HN, What are you willing to be arrested for? Seriously, what does it take? - smokeyj

Rights are won -- never given.  If you're not willing to defend them, they're not your rights. Which leads to the next question -- what rights are you willing to fight for? And by fight I don't mean bitch about on the internet -- but actually getting of your ass and willing to go to jail for (ex, non-violent civil disobedience).<p>In the advent of SOPA/PIPA/NDAA/Enemy Expatriation, it's time to make a game-plan. Parties are grappling for the right to censor our information, cut off our communications, declare us enemies, revoke our citizenship, and imprison us without trial in secret. This is no longer tin-foil territory. We can all disappear because someone stands to profit.<p>The only rights you have are the rights you're willing to defend. So I ask again. At what point is enough enough?
======
smokeyj
Relying on documents such as the Constitution to guarantee our freedoms has
become a thing of the past. The government has been hi-jacked by corporate
interests, and the opinions of lobbyists has greater influence than the
public.

It took the entire internet protest just to slow down _ONE_ piece of
tyrannical legislation. And in the end, it didn't even matter because they
shutdown Megaupload anyways. Is this a system we should rely on for safety and
security?

------
mindcrime
It's hard to say. I'm getting closer and closer to my breaking point with
every passing day. The problem is, not enough people care (yet) about what's
going on. So if if a few of us drop the non-violent approach, we probably only
get to be martyrs for the cause. But maybe that's OK.
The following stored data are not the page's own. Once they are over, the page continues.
Lemma map_acc_Pushes {A B : Type} (f : A → list string → B * list string)
    (F : A → list string) (l : list A) :
  Forall (Pushes isPropValid f F) l →
  Pushes isPropValid (map_acc f) (flat_map F) l.
Proof.
  induction 1 as [|a l Ha _ IH]; intros acc; [done|].
  assert ((map_acc f (a :: l) acc).2 = (map_acc f l (f a acc).2).2) as ->.
  { cbn. destruct (f a acc) as [b s1]. cbn. by destruct (map_acc f l s1). }
  rewrite IH, Ha. change (flat_map F (a :: l)) with (F a ++ flat_map F l).
  by rewrite pushAll_app.
Qed.

Lemma visit_option_Pushes (f : Node → list string → Node * list string)
    (F : Node → list string) (o : option Node) :
  option_Forall (Pushes isPropValid f F) o →
  Pushes isPropValid (visit_option f) (collect_option F) o.
Proof.
  destruct o as [n|]; cbn; intros Hn acc; [|done].
  cbn. specialize (Hn acc). by destruct (f n acc).
Qed.

Lemma visit_member_Pushes (f : Node → list string → Node * list string)
    (F : Node → list string) (m : ObjectMember Node) :
  member_Forall (Pushes isPropValid f F) m →
  Pushes isPropValid (visit_member f) (collect_member F) m.
Proof.
  destruct m as [key value|argument|kind key params body]; cbn.
  - intros [Hk Hv] acc. cbn.
    pose proof (Pushes_seq f f F F key value acc Hk Hv) as H.
    destruct (f key acc) as [k s1]. cbn in *. by destruct (f value s1).
  - intros Ha acc. cbn. specialize (Ha acc). by destruct (f argument acc).
  - intros [Hk Hb] acc. cbn.
    pose proof (Pushes_seq f f F F key body acc Hk Hb) as H.
    destruct (f key acc) as [k s1]. cbn in *. by destruct (f body s1).
Qed.

Lemma visit_attribute_Pushes (f : Node → list string → Node * list string)
    (F : Node → list string) (a : JSXAttr Node) :
  attribute_Forall (Pushes isPropValid f F) a →
  Pushes isPropValid (visit_attribute f) (collect_attribute F) a.
Proof.
  destruct a as [name value|argument]; cbn.
  - intros Hv acc. cbn.
    pose proof (visit_option_Pushes f F value Hv acc) as H.
    by destruct (visit_option f value acc).
  - intros Ha acc. cbn. specialize (Ha acc). by destruct (f argument acc).
Qed.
The other problem is, even if we had enough people who were totally fed up
with our corrupt, evil government, and if we pulled an Egypt and took down the
existing state, the question remains "what would replace it?" And, more to the
point, "how do you know it would be better?"

What we really need in this country is an intellectual / cultural revolution,
a fundamental change in the way people thing about things...a renewed emphasis
on the idea that individuals _have_ rights and a deep-rooted commitment to the
idea of inalienable rights. Until that happens, I'm afraid that if we did
replace the current State, it would be - at best - a wash. And things might
even get worse.

That said, one situation that I know would get me arrested, would be if I were
present at an event like the infamous UC Davis "pepper spray ordeal." Or,
really, any situation where cops are beating somebody down or abusing their
power and hurting somebody unnecessarily. I don't think I could stand back and
watch... I'm pretty sure I'd grab the first pipe or tree branch I could find,
or go in empty handed if I had to, and just start wailing on one of them.

I tend to be a bit of a hot-head at times, and those situations piss me off to
a degree that I can't even put into words.